Hypothesis Testing – Wilcoxon Test vs Bootstrapping vs Alternative Methods

bootstraphypothesis testingnonparametricrtreatment-effect

A colleague has developed a treatment for to "prevent falls" in cognitively impaired, psychiatric patients. Since this would be very useful treatment in this population, we especially do not want to make a Type II error (i.e., fail to reject the null, when we should reject it).

Since the data is not normally distributed, another colleague evaluated the full data using (appropriately, I believe) the Wilcoxon test, and did not find significance. There may be valid methodological reasons for this, which I may follow-up on later with another question.

I was concerned about committing a Type II error, and obtained some preliminary data, which I have below. These data reflect pre/post scores (# of "falls") for the same patients (no control group), so should be considered "paired" and not independent:

pre <- c(9,8,37,12,8,3,4,4,3,5,4,8,4,8,9,11,2,4,0,0,5,12,10,2,8,3,0,22,1,0,0,5,0,3,1,5)

post <- c(10,8,6,4,5,2,4,4,2,2,1,7,2,1,3,9,2,2,0,0,6,16,4,3,4,7,0,10,3,0,0,4,0,1,1,5)

When I ran a bootstrapping procedure on this preliminary data (adapted from Crawley, The R Book, p. 385)

preBoot <- numeric(10000)
for (i in 1:10000) {preBoot[i] <- mean(sample(pre, replace=T)) }
quantile(preBoot, c(0.025, 0.975))

and compared the post mean to the bootstrap estimate of the sampling distribution of the mean, I found that the treatment did have a significant beneficial effect. To evaluate significance, I simply took the quantiles for the sample estimate at 0.025 and 0.975; is this correct or am I confusing what I would do with a normal distribution with the distribution of the sample estimates of the mean?

Also, using wilcox.test in R on the preliminary data (i.e.,

wilcox.test(pre, post, paired=T, exact=F)

shows this to be significant.

I would like to know, before I go further, did I use the bootstrapping procedure correctly, and is this a legitimate test for these type of data?

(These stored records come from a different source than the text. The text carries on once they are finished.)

(** [Abbreviation]s for the machine types of the source.  Every integer is a
    [Z]; the width of a type is stated by a range predicate and by the explicit
    wrap-around of the operations that may overflow. *)
Abbreviation bytes := (list Z).
Abbreviation SessionID := (list Z).

(** ** Machine integers *)

Definition u64_mod : Z := 2 ^ 64.
Definition max_u64 : Z := 2 ^ 64 - 1.
Definition u64 (x : Z) : Z := x mod u64_mod.
Definition is_u64 (x : Z) : Prop := 0 <= x < u64_mod.
Definition is_byte (x : Z) : Prop := 0 <= x < 256.
Definition is_u16 (x : Z) : Prop := 0 <= x < 65536.
Definition is_i64 (x : Z) : Prop := - 2 ^ 63 <= x < 2 ^ 63.

(** [int64(x)] of a [uint64] and [uint64(x)] of an [int64]. *)
Definition i64_of_u64 (x : Z) : Z := if x <? 2 ^ 63 then x else x - u64_mod.
Definition u64_of_i64 (x : Z) : Z := u64 x.

(** The two's complement result of [int64] arithmetic. *)
Definition i64 (x : Z) : Z := i64_of_u64 (u64 x).

Lemma u64_small x : is_u64 x -> u64 x = x.
Proof. apply Z.mod_small. Qed.

Lemma u64_range x : is_u64 (u64 x).
Proof. apply Z.mod_pos_bound. reflexivity. Qed.

Lemma i64_roundtrip x : is_i64 x -> i64_of_u64 (u64_of_i64 x) = x.
Proof.
  unfold is_i64, i64_of_u64, u64_of_i64, u64, u64_mod. intros H.
  destruct (Z.ltb_spec x 0).
  - replace (x mod 2 ^ 64) with (x + 2 ^ 64)
      by (apply Z.mod_unique with (-1); lia).
    destruct (Z.ltb_spec (x + 2 ^ 64) (2 ^ 63)); lia.
  - rewrite Z.mod_small by lia. destruct (Z.ltb_spec x (2 ^ 63)); lia.
Qed.

Lemma u64_roundtrip x : is_u64 x -> u64_of_i64 (i64_of_u64 x) = x.
Proof.
  unfold is_u64, i64_of_u64, u64_of_i64, u64, u64_mod. intros H.
  destruct (Z.ltb_spec x (2 ^ 63)).
  - apply Z.mod_small; lia.
  - symmetry. apply Z.mod_unique with (-1); lia.
Qed.

(** ** Big-endian encoding ([encoding/binary.BigEndian]) *)

(** [be_put n v] is [v] as [n] big-endian bytes, [be_get] reads them back. *)
Fixpoint be_put (n : nat) (v : Z) : bytes :=
  match n with
  | O => []
  | S n' => be_put n' (v / 256) ++ [v mod 256]
  end.

Definition be_get (bs : bytes) : Z := fold_left (fun acc b => acc * 256 + b) bs 0.

Lemma be_put_length n v : length (be_put n v) = n.
Proof. revert v. induction n; intros; simpl; [done|]. rewrite length_app, IHn. simpl. lia. Qed.

Lemma be_put_bytes n v : Forall is_byte (be_put n v).
Proof.
  revert v. induction n; intros; simpl; [constructor|].
  apply Forall_app. split; [done|]. constructor; [|constructor].
  apply Z.mod_pos_bound. lia.
Qed.

Lemma be_get_snoc bs b : be_get (bs ++ [b]) = be_get bs * 256 + b.
Proof. unfold be_get. by rewrite fold_left_app. Qed.

Lemma be_get_put n v : 0 <= v < 256 ^ Z.of_nat n -> be_get (be_put n v) = v.
Proof.
  revert v. induction n as [|n IH]; intros v Hv.
  - simpl in *. unfold be_get; simpl. lia.
  - simpl be_put. rewrite be_get_snoc, IH.
    + pose proof (Z.div_mod v 256). lia.
    + rewrite Nat2Z.inj_succ, Z.pow_succ_r in Hv by lia.
      split; [apply Z.div_pos; lia|]. apply Z.div_lt_upper_bound; lia.
Qed.

Lemma be_get_range bs : Forall is_byte bs -> 0 <= be_get bs < 256 ^ Z.of_nat (length bs).
Proof.
  induction bs as [|b bs IH] using rev_ind; intros H.
  - unfold be_get; simpl. lia.
  - apply Forall_app in H as [H1 H2]. apply Forall_inv in H2. specialize (IH H1).
    rewrite be_get_snoc, length_app, Nat.add_comm. cbn [length Nat.add].
    rewrite Nat2Z.inj_succ, Z.pow_succ_r by lia. unfold is_byte in H2. lia.
Qed.

Lemma be_put_get bs : Forall is_byte bs -> be_put (length bs) (be_get bs) = bs.
Proof.
  induction bs as [|b bs IH] using rev_ind; intros H; [done|].
  apply Forall_app in H as [H1 H2]. apply Forall_inv in H2. unfold is_byte in H2.
  rewrite length_app, Nat.add_comm. simpl be_put. rewrite be_get_snoc.
  rewrite Z.div_add_l, Z.div_small, Z.add_0_r, IH by (done || lia).
  by rewrite Z.add_comm, Z.mod_add, Z.mod_small by lia.
Qed.

(** ** Time

    A [time.Time] is a [Z] of nanoseconds since the Unix epoch; a
    [time.Duration] is a [Z] of nanoseconds.  [time.Time.Sub] saturates at the
    [int64] range. *)

Definition time_sub (t u : Z) : Z := Z.max (- 2 ^ 63) (Z.min (2 ^ 63 - 1) (t - u)).

(** [time.Time.UnixMilli]. *)
Definition unix_milli (t : Z) : Z := t / 1000000.

Definition Second : Z := 1000000000.
Definition Minute : Z := 60 * Second.

(** ** Finite maps *)

(** Deleting while ranging over a Go map keeps exactly the entries that fail the
    deletion test, so a sweep is a filter. *)
Lemma size_filter_le {K V} `{Countable K} (P : K * V -> Prop) `{!forall x, Decision (P x)}
    (m : gmap K V) : (size (filter P m) <= size m)%nat.
Proof. apply map_subseteq_size, map_filter_subseteq. Qed.

Lemma size_insert_le {K V} `{Countable K} (m : gmap K V) k v :
  (size (<[k:=v]> m) <= S (size m))%nat.
Proof.
  destruct (m !! k) eqn:E.
  - rewrite map_size_insert_Some; [lia|eauto].
  - by rewrite map_size_insert_None.
Qed.

(** The sum of a measure over the values of a map. *)
Definition msum {K V} `{Countable K} (f : V -> Z) (m : gmap K V) : Z := map_fold (fun _ x n => f x + n) 0 m.

Section Msum.
Context {K V : Type} `{Countable K} (f : V -> Z).
Implicit Types m : gmap K V.

Lemma msum_empty : msum f (∅ : gmap K V) = 0.
Proof. apply map_fold_empty. Qed.

Lemma msum_insert_new m k x : m !! k = None -> msum f (<[k:=x]> m) = f x + msum f m.
Proof. intros. unfold msum. rewrite map_fold_insert_L; [done|intros; lia|done]. Qed.

Lemma msum_delete m k x : m !! k = Some x -> msum f (delete k m) = msum f m - f x.
Proof.
  intros Hk. assert (Hm : <[k:=x]> (delete k m) = m) by (rewrite insert_delete_eq; by apply insert_id).
  rewrite <- Hm at 2. rewrite msum_insert_new by apply lookup_delete_eq. lia.
Qed.

Lemma msum_insert m k x y : m !! k = Some x -> msum f (<[k:=y]> m) = msum f m - f x + f y.
Proof.
  intros Hk. rewrite <- insert_delete_eq, msum_insert_new by apply lookup_delete_eq.
  rewrite (msum_delete _ _ x) by done. lia.
Qed.

Lemma msum_nonneg m : (forall x, 0 <= f x) -> 0 <= msum f m.
Proof.
  intros Hf. induction m as [|k x m Hk IH] using map_ind; [by rewrite msum_empty|].
  rewrite msum_insert_new by done. specialize (Hf x). lia.
Qed.

Lemma msum_ge m k x : (forall x, 0 <= f x) -> m !! k = Some x -> f x <= msum f m.
Proof. intros Hf Hk. pose proof (msum_nonneg (delete k m) Hf). rewrite (msum_delete _ _ _ Hk) in *. lia. Qed.
End Msum.

Lemma msum_ext {K V} `{Countable K} (f g : V -> Z) (m : gmap K V) :
  (forall k x, m !! k = Some x -> f x = g x) -> msum f m = msum g m.
Proof.
  induction m as [|k x m Hk IH] using map_ind; intros Hfg; [by rewrite !msum_empty|].
  rewrite !msum_insert_new by done. rewrite (Hfg k x) by apply lookup_insert_eq. f_equal. apply IH.
  intros k' y Hy. apply (Hfg k'). rewrite lookup_insert_ne; [done|]. intros ->. congruence.
Qed.

Lemma msum_fmap {K V W} `{Countable K} (g : V -> W) (f : W -> Z) (m : gmap K V) :
  msum f (g <$> m) = msum (fun x => f (g x)) m.
Proof.
  induction m as [|k x m Hk IH] using map_ind; [by rewrite fmap_empty, !msum_empty|].
  rewrite fmap_insert, !msum_insert_new by (rewrite ?lookup_fmap, ?Hk; done). by rewrite IH.
Qed.

Lemma msum_one {K V} `{Countable K} (m : gmap K V) : msum (fun _ => 1) m = Z.of_nat (size m).
Proof.
  induction m as [|k x m Hk IH] using map_ind; [by rewrite msum_empty, map_size_empty|].
  rewrite msum_insert_new, map_size_insert_None, IH by done. lia.
Qed.

(** ** Lists *)

Lemma filter_ext_elem {A} (P Q : A -> Prop) `{!forall x, Decision (P x), !forall x, Decision (Q x)}
    (l : list A) : (forall x, x ∈ l -> P x <-> Q x) -> filter P l = filter Q l.
Proof.
  induction l as [|x l IH]; intros Hl; [done|]. rewrite !filter_cons, IH by set_solver.
  assert (P x <-> Q x) by set_solver. by repeat case_decide; [|tauto|tauto|].
Qed.

Lemma list_filter_all {A} (P : A -> Prop) `{!forall x, Decision (P x)} (l : list A) :
  (forall x, x ∈ l -> P x) -> filter P l = l.
Proof.
  induction l as [|x l IH]; intros Hl; [done|]. rewrite filter_cons_True by (apply Hl; by left).
  f_equal. apply IH. intros y Hy. apply Hl. by right.
Qed.

Lemma list_filter_none {A} (P : A -> Prop) `{!forall x, Decision (P x)} (l : list A) : (forall x, x ∈ l -> ~ P x) -> filter P l = [].
Proof.
  induction l as [|x l IH]; intros Hall; [done|]. rewrite filter_cons_False by (apply Hall; by left). apply IH. intros y Hy. apply Hall. by right.
Qed.

(** [sort.Slice] by an integer field.  The library sort is not stable; the
    fields it is used on are primary keys. *)
Definition by_key {A} (key : A -> Z) (x y : A) : Prop := key x <= key y.
#[global] Instance by_key_dec {A} (key : A -> Z) : RelDecision (by_key key).
Proof. intros x y. apply Z.le_dec. Defined.
#[global] Instance by_key_total {A} (key : A -> Z) : Total (by_key key).
Proof. intros x y. unfold by_key. lia. Qed.
#[global] Instance by_key_trans {A} (key : A -> Z) : Transitive (by_key key).
Proof. intros x y z. unfold by_key. lia. Qed.

Definition sort_by {A} (key : A -> Z) (l : list A) : list A := merge_sort (by_key key) l.

Lemma sort_by_perm {A} (key : A -> Z) (l : list A) : sort_by key l ≡ₚ l.
Proof. apply merge_sort_Permutation. Qed.

Lemma elem_of_sort_by {A} (key : A -> Z) (l : list A) x : x ∈ sort_by key l <-> x ∈ l.
Proof. by rewrite (sort_by_perm key l). Qed.

Lemma sort_by_sorted {A} (key : A -> Z) (l : list A) : StronglySorted (by_key key) (sort_by key l).
Proof. apply StronglySorted_merge_sort; apply _. Qed.

(** Two sorted lists with the same elements are equal when the field identifies
    its element, so the order of a map iteration does not matter. *)
Lemma sorted_unique {A} (key : A -> Z) (l1 l2 : list A) :
  StronglySorted (by_key key) l1 -> StronglySorted (by_key key) l2 -> l1 ≡ₚ l2 ->
  (forall x y, x ∈ l1 -> y ∈ l1 -> key x = key y -> x = y) -> l1 = l2.
Proof.
  intros H1. revert l2. induction H1 as [|x l1 H1 IH Hx]; intros l2 H2 Hp Hinj.
  - by apply Permutation_nil_l in Hp.
  - destruct H2 as [|y l2 H2 Hy]; [by apply Permutation_nil_r in Hp|].
    rewrite Forall_forall in Hx, Hy. unfold by_key in Hx, Hy.
    assert (x = y) as <-.
    { apply Hinj; [by left|rewrite Hp; by left|].
      assert (Hyx : y ∈ x :: l1) by (rewrite Hp; by left). assert (Hxy : x ∈ y :: l2) by (rewrite <- Hp; by left).
      apply elem_of_cons in Hyx as [->|Hyx]; [done|]. apply elem_of_cons in Hxy as [->|Hxy]; [done|].
      specialize (Hx _ Hyx). specialize (Hy _ Hxy). lia. }
    f_equal. apply IH; [done|by apply Permutation_cons_inv in Hp|].
    intros a b Ha Hb. apply Hinj; by right.
Qed.

(** ** Results and panics *)

(** A Go [(value, error)] pair with a nil or non-nil error. *)
Inductive result (A E : Type) := Ok (a : A) | Err (e : E).
Arguments Ok {A E} a.
Arguments Err {A E} e.

Definition rbind {A B E} (f : A -> result B E) (r : result A E) : result B E :=
  match r with Ok a => f a | Err e => Err e end.

Notation "x '<-?' e ';;' k" := (rbind (fun x => k) e)
  (at level 100, e at next level, right associativity) : zephyr_scope.
#[global] Open Scope zephyr_scope.

Lemma rbind_Ok {A B E} (f : A -> result B E) r b :
  rbind f r = Ok b -> exists a, r = Ok a /\ f a = Ok b.
Proof. destruct r; [eauto|done]. Qed.

(** A [for range] loop over [l] that updates [a] and may return early with an error. *)
Fixpoint foldM {A B E} (f : A -> B -> result A E) (a : A) (l : list B) : result A E :=
  match l with
  | [] => Ok a
  | x :: l => a' <-? f a x ;; foldM f a' l
  end.

(** Induction over a loop that ran to its end, with the rows already consumed. *)
Lemma foldM_ind {A B E} (P : list B -> A -> Prop) (f : A -> B -> result A E) a l r :
  P [] a -> (forall done x b b', P done b -> f b x = Ok b' -> P (done ++ [x]) b') ->
  foldM f a l = Ok r -> P l r.
Proof.
  intros H0 Hstep Hr. change l with ([] ++ l). revert H0 Hr. generalize (@nil B) as done.
  revert a. induction l as [|x l IH]; intros a done H0 Hr; cbn in Hr.
  - injection Hr as <-. by rewrite app_nil_r.
  - destruct (f a x) as [a'|] eqn:Efx; [|discriminate]. cbn in Hr.
    rewrite cons_middle, (app_assoc _ [x] l). apply (IH a'); [|exact Hr]. by apply (Hstep _ _ a).
Qed.

(** [s[lo:hi]] with the bounds check of the language: [None] is the panic. *)
Definition slice {A} (lo hi : nat) (s : list A) : option (list A) :=
  if decide (lo <= hi /\ hi <= length s)%nat then Some (take (hi - lo) (drop lo s)) else None.

Lemma some_bind {A B} (f : A -> option B) x : Some x ≫= f = f x.
Proof. done. Qed.

(** The same without the check, where a length test precedes it. *)
Definition subslice {A} (lo hi : nat) (s : list A) : list A := take (hi - lo) (drop lo s).

Lemma subslice_length {A} lo hi (s : list A) : (lo <= hi <= length s)%nat ->
  length (subslice lo hi s) = (hi - lo)%nat.
Proof. intros. unfold subslice. rewrite length_take, length_drop. lia. Qed.

Lemma take_subslice {A} a b (s : list A) : (a <= b)%nat -> take b s = take a s ++ subslice a b s.
Proof. intros. unfold subslice. rewrite take_take_drop. f_equal. lia. Qed.

(** ** Tactics and hint databases *)

Create HintDb zephyr.

(** Case analysis on every [if] and [match] of the goal, with arithmetic
    comparisons turned into propositions. *)
Ltac split_ifs :=
  repeat (case_match || case_decide || case_bool_decide);
  rewrite ?Z.ltb_lt, ?Z.leb_le, ?Z.eqb_eq, ?Z.ltb_ge, ?Z.leb_gt, ?Z.eqb_neq in *.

Are there other tests we should consider, and what would be the best way to report this? I am especially interested in methods that would allow us to obtain confidence intervals.

Also, I see in this previous question Wilcoxon one-tailed test the response indicated that "keep in mind that it's generally not advisable to use one-tailed tests," but if I'm interested specifically in fewer falls after the treatment intervention, wouldn't a one-tailed test be appropriate?

Additional Info Update:
I just found a wonderful review on count data and analysis by Neal Alexander, Review: analysis of parasite and other skewed counts , accessed via PubMed http://www.ncbi.nlm.nih.gov/pubmed/22943299 which discusses the issues I've been facing in a very accessible manner (and it is free online). Other reading this question may also find this quite helpful.

I'm still digesting this info. This probably belongs in a new question, but in essence, I believe in my field (clinical psychology) the standard way of looking at this data would be with a Wilcoxon test, with perhaps a square root transformation and a t-test running in second place. Most people currently don't use R, and so don't seem to be aware of or use bootstrapping, which I actually believe would be better than the above two methods. If anybody has further info/or information to the contrary, I would appreciate it).

Best Answer

  • You investigate a paired data situation, as you mentioned, however, you treated it like independent. You should run the bootstrap on differences of pre/post measurements of each patient. Then, see, whether the interval contains zero.
  • Although it's not generally advisable, in the situation as you describe it applying the one-tailed spcification is reasonable.
  • Wilcoxon Signed Rank test is correct method, as is Median Sign test. Moreover, you can consider transforming your count data by taking square roots and then performing t-test.